Ces deux années, sous sa direction, sont décisives pour ma future orientation. À la fin de la maîtrise, je souhaite entrer en DESS et il me fait entrevoir la possibilité de continuer mon travail sur le collage en DEA. Lors d’un déplacement en voiture, il me propose d’intégrer son groupe de recherche sur l’hyperactivité infantile et de travailler avec ces enfants en utilisant la médiation du collage. Ce Groupe de Recherche sur l’Approche Psychopathologique de l’Hyperactivité Infantile et son Traitement (GRAPHIT), que Jean Ménéchal a créé en 1997 comprend des psychologues, psychiatres et des étudiants chercheurs. Il est le fruit d’une collaboration entre l’Université Lumière Lyon 2, les Centres Hospitaliers Spécialisés de St-Jean-de-Dieu et de St-Cyr-au-Mont-d’Or.

Il me donne envie de faire de la recherche et devient mon directeur en DEA. Mon travail se centre particulièrement sur l’étude de la capacité de rêver chez l’enfant hyperactif, par le biais du collage. Dans son souci habituel de rigueur scientifique, nos discussions portent principalement sur les questions méthodologiques : les outils, le dispositif.

Cette méthodologie, discutée, travaillée avec Jean Ménéchal durant l’année de DEA reste la base de mon travail actuel de doctorat, même si elle s’affine, se transforme, se modifie en avançant dans la recherche. Il devient mon directeur de thèse durant une année au cours de laquelle je l’ai peu rencontré, du fait même de l’évolution de sa maladie.

C’est l’aspect méthodologique de ma recherche que je souhaite succinctement présenter.

L’hypothèse principale tourne autour d’une défaillance de la capacité de rêver chez l’enfant hyperactif qui se traduirait dans le collage par une difficulté à travailler avec les images, à se créer un monde imaginaire.

Cette dimension imaginaire est travaillée au regard d’une approche groupale. Le dispositif de recherche mis en place comprend des groupes témoins (enfants hyperactifs) et groupes contrôles (enfants non-consultants) qui participent à un atelier de collage. Des tests projectifs (Rorschach et Tat) sont également passés, auprès de chaque enfant hyperactif, avant le commencement et à la fin du groupe de collage. Tous les enfants sélectionnés dans le dispositif de recherche ont entre 6 et 8 ans. Les séances sont filmées par une caméra vidéo. Cela me permet de faire une retranscription des séances en prenant en compte aussi bien le niveau verbal que non verbal. Mais, je prends également des notes en fin de séances, pour essayer de mettre en mots et de mettre des mots sur ce que j’ai pu ressentir, sur ce que les enfants me donnent à voir, à entendre.

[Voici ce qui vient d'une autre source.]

(** * AEGIS marketing suite: intent router, creative agent, support agent

    A shallow embedding of the four server files

      - [server/agents/Orchestrator.js]   (class [Orchestrator])
      - [server/agents/CreativeAgent.js]  (class [CreativeAgent])
      - [server/agents/SupportAgent.js]   (class [SupportAgent])
      - [server/routes/api.js]            (the POST /process-message route)

    together with the properties their specification states about them.

    Conventions of the embedding.

    - A JavaScript string is a Rocq [string], read as the UTF-8 bytes of
      the text.  Every keyword the router searches for is plain ASCII, and
      an ASCII needle occurs in a text exactly when its bytes occur in the
      UTF-8 form of the text, so [includes] below decides the same question
      as [String.prototype.includes].
    - A JavaScript value that can travel in a JSON document is a [json].
    - An [async] method is embedded as a computation in the monad [M]: it
      reads and writes the process state and either returns a value or
      throws.  A call of a method runs from its first statement to its
      [return] without another call in between; module [Overlap] splits
      [generateResponse] at its [await] to cover calls that overlap.
    - The language-model provider is outside the program.  Each call is
      given the provider's behaviour as a function from the request it
      receives to the outcome of the promise it hands back. *)

From Stdlib Require Import ZArith QArith Ascii String List Bool.
From stdpp Require Import base option list strings gmap.

Local Open Scope string_scope.
Local Open Scope list_scope.
Lemma formatResourceList_addresses (l1 l2 : list (@ResourceDetail float64))
    (maxDisplay : nat) :
  Address <$> l1 = Address <$> l2 →
  formatResourceList l1 maxDisplay = formatResourceList l2 maxDisplay.
Proof.
  intros Haddr. unfold formatResourceList.
  change (map Address l1) with (Address <$> l1).
  change (map Address l2) with (Address <$> l2).
  assert (length l1 = length l2) as Hlen.
  { by rewrite <- (length_fmap Address l1), Haddr, length_fmap. }
  by rewrite Haddr, Hlen.
Qed.

(** The addresses of a bucket are the sorted addresses of the resource
    changes placed in it. The iteration order of the maps plays no part:
    the resource list that a summary row shows for the bucket is the same
    under any two orders. *)
Theorem bucket_addresses o n (changes : list (@ResourceChange float64)) b :
  Address <$> bucketOf (run (analyzeResourceChanges fmt_float64 o changes) n) b
  = Address <$>
      sortResourceDetails
        ((λ rc, @mkResourceDetail float64 (RCAddress rc) [] "")
           <$> filter (λ rc : @ResourceChange float64,
                         spec_bucket (Actions (RCChange rc)) = Some b) changes)
  ∧ ∀ o' n' maxDisplay,
      formatResourceList
        (bucketOf (run (analyzeResourceChanges fmt_float64 o changes) n) b)
        maxDisplay
      = formatResourceList
          (bucketOf (run (analyzeResourceChanges fmt_float64 o' changes) n') b)
          maxDisplay.
Proof.
  split; [apply bucket_addresses_sorted|].
  intros o' n' maxDisplay. apply formatResourceList_addresses.
  by rewrite !bucket_addresses_sorted.
Qed.

Lemma bucket_length o n (changes : list (@ResourceChange float64)) b :
  length (bucketOf (run (analyzeResourceChanges fmt_float64 o changes) n) b)
  = length (filter (placed b) changes).
Proof.
  rewrite analyzeResourceChanges_bucket, sortResourceDetails_perm.
  destruct (unsorted_bucket o n changes b) as (l & -> & HF).
  symmetry. by eapply Forall2_length.
Qed.

Lemma classified_split (changes : list (@ResourceChange float64)) :
  length (filter (placed BCreate) changes)
  + length (filter (placed BUpdate) changes)
  + length (filter (placed BDelete) changes)
  + length (filter (placed BReplace) changes)
  = length (filter classified changes).
Proof.
  induction changes as [|rc changes IH]; [done|].
  rewrite !filter_cons.
  destruct (decide (placed BCreate rc)) as [H1|H1],
    (decide (placed BUpdate rc)) as [H2|H2],
    (decide (placed BDelete rc)) as [H3|H3],
    (decide (placed BReplace rc)) as [H4|H4],
    (decide (classified rc)) as [H5|H5];
    unfold placed, classified in H1, H2, H3, H4, H5; simpl;
    try congruence; try lia;
    try (exfalso; apply H5; congruence);
    destruct (spec_bucket (Actions (RCChange rc))) as [[]|]; congruence.
Qed.

Lemma summary_total o n (changes : list (@ResourceChange float64)) :
  let summary := run (analyzeResourceChanges fmt_float64 o changes) n in
  length (Create summary) + length (Update summary)
  + length (Delete summary) + length (Replace summary)
  = length (filter classified changes).
Proof.
  intros summary. subst summary.
  pose proof (bucket_length o n changes BCreate) as Hc.
  pose proof (bucket_length o n changes BUpdate) as Hu.
  pose proof (bucket_length o n changes BDelete) as Hd.
  pose proof (bucket_length o n changes BReplace) as Hr.
  cbn [bucketOf] in Hc, Hu, Hd, Hr.
  by rewrite Hc, Hu, Hd, Hr, classified_split.
Qed.

(** The number of entries of a summary is the number of resource changes
    whose actions contain create, update or delete; each bucket has as many
    entries as changes placed in it. *)
Theorem summary_size o n (changes : list (@ResourceChange float64)) :
  let summary := run (analyzeResourceChanges fmt_float64 o changes) n in
  length (Create summary) + length (Update summary)
  + length (Delete summary) + length (Replace summary)
  = length (filter (λ rc : @ResourceChange float64,
                      "create" ∈ Actions (RCChange rc)
                      ∨ "update" ∈ Actions (RCChange rc)
                      ∨ "delete" ∈ Actions (RCChange rc)) changes)
  ∧ ∀ b, length (bucketOf summary b)
         = length (filter (λ rc : @ResourceChange float64,
                             spec_bucket (Actions (RCChange rc)) = Some b) changes).
Proof.
  intros summary. split; [|intros b; apply bucket_length].
  subst summary. rewrite (summary_total o n changes).
  f_equal. apply list_filter_iff. intros rc.
  unfold classified, spec_bucket.
  repeat (destruct (decide _) as [?|?]); naive_solver.
Qed.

Ainsi, lors des séances je m’interroge sur les différentes interactions groupales et sur la construction des collages par chaque enfant. J’ai ainsi construit une grille de lecture des collages qui prend en compte la dimension, imaginaire, psychique, relationnelle et les modalités d’approche des images par les enfants des groupes contrôles et témoins. Cette grille me permet de rendre compte de l’évolution des comportements, du travail de collage des enfants au fil des séances.

Sa pensée demeure ainsi présente dans ma recherche sur l’hyperactivité infantile que je poursuis dans le cadre du groupe GRAPHIT. Ce programme de recherche a d’ailleurs donné lieu au dernier ouvrage qu’il a dirigé : l’hyperactivité infantile. Débats et enjeux (2001), auquel je lui suis reconnaissante de m’avoir demandé de participer et qui reste comme un héritage.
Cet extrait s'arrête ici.